Exercise objective ::
From the entries below, retype only the lines from the one with "(* ===== verification/SteeringSR.v ===== *)" through the one with "Local Open Scope scalar_scope.", exactly as written.

Supplied information ::
________

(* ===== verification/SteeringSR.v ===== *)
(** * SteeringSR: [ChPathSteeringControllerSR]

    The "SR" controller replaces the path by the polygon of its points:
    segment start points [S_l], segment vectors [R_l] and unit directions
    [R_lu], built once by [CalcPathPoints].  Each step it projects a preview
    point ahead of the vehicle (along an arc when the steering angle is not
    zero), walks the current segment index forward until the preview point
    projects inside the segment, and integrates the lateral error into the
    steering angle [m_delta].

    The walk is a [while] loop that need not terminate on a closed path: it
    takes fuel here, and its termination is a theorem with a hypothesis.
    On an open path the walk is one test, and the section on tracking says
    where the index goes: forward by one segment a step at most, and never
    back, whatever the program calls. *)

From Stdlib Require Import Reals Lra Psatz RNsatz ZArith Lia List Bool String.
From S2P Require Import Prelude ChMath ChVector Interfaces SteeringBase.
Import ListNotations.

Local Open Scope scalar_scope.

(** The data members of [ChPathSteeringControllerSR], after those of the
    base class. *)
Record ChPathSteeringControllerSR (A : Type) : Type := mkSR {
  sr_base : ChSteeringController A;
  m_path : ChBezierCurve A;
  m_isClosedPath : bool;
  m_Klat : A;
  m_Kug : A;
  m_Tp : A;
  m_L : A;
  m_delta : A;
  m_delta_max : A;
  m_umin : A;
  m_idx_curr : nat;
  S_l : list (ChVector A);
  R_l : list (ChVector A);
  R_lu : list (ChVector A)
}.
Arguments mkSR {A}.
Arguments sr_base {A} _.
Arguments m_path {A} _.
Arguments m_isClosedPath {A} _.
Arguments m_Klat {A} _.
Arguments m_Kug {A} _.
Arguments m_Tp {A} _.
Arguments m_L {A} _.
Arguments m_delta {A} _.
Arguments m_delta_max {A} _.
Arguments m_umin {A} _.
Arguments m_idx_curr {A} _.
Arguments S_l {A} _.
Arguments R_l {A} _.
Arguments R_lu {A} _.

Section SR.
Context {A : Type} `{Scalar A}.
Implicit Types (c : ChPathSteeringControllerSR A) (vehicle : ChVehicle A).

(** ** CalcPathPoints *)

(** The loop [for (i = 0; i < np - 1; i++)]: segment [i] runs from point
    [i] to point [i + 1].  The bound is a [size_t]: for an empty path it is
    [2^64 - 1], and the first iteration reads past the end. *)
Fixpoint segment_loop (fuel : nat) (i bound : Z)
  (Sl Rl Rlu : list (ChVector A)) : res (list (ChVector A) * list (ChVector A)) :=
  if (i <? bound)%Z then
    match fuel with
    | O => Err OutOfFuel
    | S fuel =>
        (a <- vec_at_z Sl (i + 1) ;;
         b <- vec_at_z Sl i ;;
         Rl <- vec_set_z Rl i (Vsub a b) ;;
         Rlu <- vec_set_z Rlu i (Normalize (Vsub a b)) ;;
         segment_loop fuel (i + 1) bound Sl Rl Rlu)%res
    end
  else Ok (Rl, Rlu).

________

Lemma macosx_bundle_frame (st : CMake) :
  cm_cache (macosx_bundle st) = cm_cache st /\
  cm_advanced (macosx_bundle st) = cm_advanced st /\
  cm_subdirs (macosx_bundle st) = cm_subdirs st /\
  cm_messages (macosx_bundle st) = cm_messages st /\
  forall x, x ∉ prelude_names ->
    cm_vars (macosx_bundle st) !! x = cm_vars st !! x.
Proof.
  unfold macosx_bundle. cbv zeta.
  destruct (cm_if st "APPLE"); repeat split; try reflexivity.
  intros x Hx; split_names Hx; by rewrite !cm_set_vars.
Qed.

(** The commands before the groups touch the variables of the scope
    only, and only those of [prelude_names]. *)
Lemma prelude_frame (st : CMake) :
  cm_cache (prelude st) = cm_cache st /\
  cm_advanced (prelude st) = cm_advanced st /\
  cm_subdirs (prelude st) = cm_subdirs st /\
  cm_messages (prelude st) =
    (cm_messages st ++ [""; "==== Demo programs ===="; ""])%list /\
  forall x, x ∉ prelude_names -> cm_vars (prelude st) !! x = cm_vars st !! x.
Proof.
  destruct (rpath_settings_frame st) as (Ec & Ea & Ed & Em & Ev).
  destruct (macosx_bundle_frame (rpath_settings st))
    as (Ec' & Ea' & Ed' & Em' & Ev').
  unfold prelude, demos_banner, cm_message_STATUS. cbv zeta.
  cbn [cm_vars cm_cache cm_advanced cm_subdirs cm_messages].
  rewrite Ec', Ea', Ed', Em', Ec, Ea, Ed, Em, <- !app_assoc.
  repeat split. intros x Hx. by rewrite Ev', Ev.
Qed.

________

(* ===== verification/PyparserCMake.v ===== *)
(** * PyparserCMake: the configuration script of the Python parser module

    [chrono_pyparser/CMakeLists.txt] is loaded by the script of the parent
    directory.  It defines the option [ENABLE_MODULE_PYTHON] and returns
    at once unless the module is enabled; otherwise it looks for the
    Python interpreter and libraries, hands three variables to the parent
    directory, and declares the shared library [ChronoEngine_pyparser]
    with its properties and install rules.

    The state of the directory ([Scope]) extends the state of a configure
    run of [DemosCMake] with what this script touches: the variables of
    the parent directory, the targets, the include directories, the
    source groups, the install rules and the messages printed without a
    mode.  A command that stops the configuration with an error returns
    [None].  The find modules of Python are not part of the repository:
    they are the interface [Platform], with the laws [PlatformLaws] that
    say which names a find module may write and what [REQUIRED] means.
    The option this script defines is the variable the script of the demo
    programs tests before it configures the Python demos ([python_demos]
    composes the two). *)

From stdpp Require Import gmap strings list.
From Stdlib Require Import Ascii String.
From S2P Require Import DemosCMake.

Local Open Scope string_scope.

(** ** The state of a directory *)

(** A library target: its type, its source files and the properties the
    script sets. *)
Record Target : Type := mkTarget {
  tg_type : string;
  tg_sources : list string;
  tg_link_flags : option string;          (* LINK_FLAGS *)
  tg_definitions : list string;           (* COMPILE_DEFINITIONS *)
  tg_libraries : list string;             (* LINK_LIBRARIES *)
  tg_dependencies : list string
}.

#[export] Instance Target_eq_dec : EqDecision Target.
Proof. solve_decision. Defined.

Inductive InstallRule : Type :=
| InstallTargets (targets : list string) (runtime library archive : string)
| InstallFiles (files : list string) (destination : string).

________

Task response ::
(* ===== verification/SteeringSR.v ===== *)
(** * SteeringSR: [ChPathSteeringControllerSR]

    The "SR" controller replaces the path by the polygon of its points:
    segment start points [S_l], segment vectors [R_l] and unit directions
    [R_lu], built once by [CalcPathPoints].  Each step it projects a preview
    point ahead of the vehicle (along an arc when the steering angle is not
    zero), walks the current segment index forward until the preview point
    projects inside the segment, and integrates the lateral error into the
    steering angle [m_delta].

    The walk is a [while] loop that need not terminate on a closed path: it
    takes fuel here, and its termination is a theorem with a hypothesis.
    On an open path the walk is one test, and the section on tracking says
    where the index goes: forward by one segment a step at most, and never
    back, whatever the program calls. *)

From Stdlib Require Import Reals Lra Psatz RNsatz ZArith Lia List Bool String.
From S2P Require Import Prelude ChMath ChVector Interfaces SteeringBase.
Import ListNotations.

Local Open Scope scalar_scope.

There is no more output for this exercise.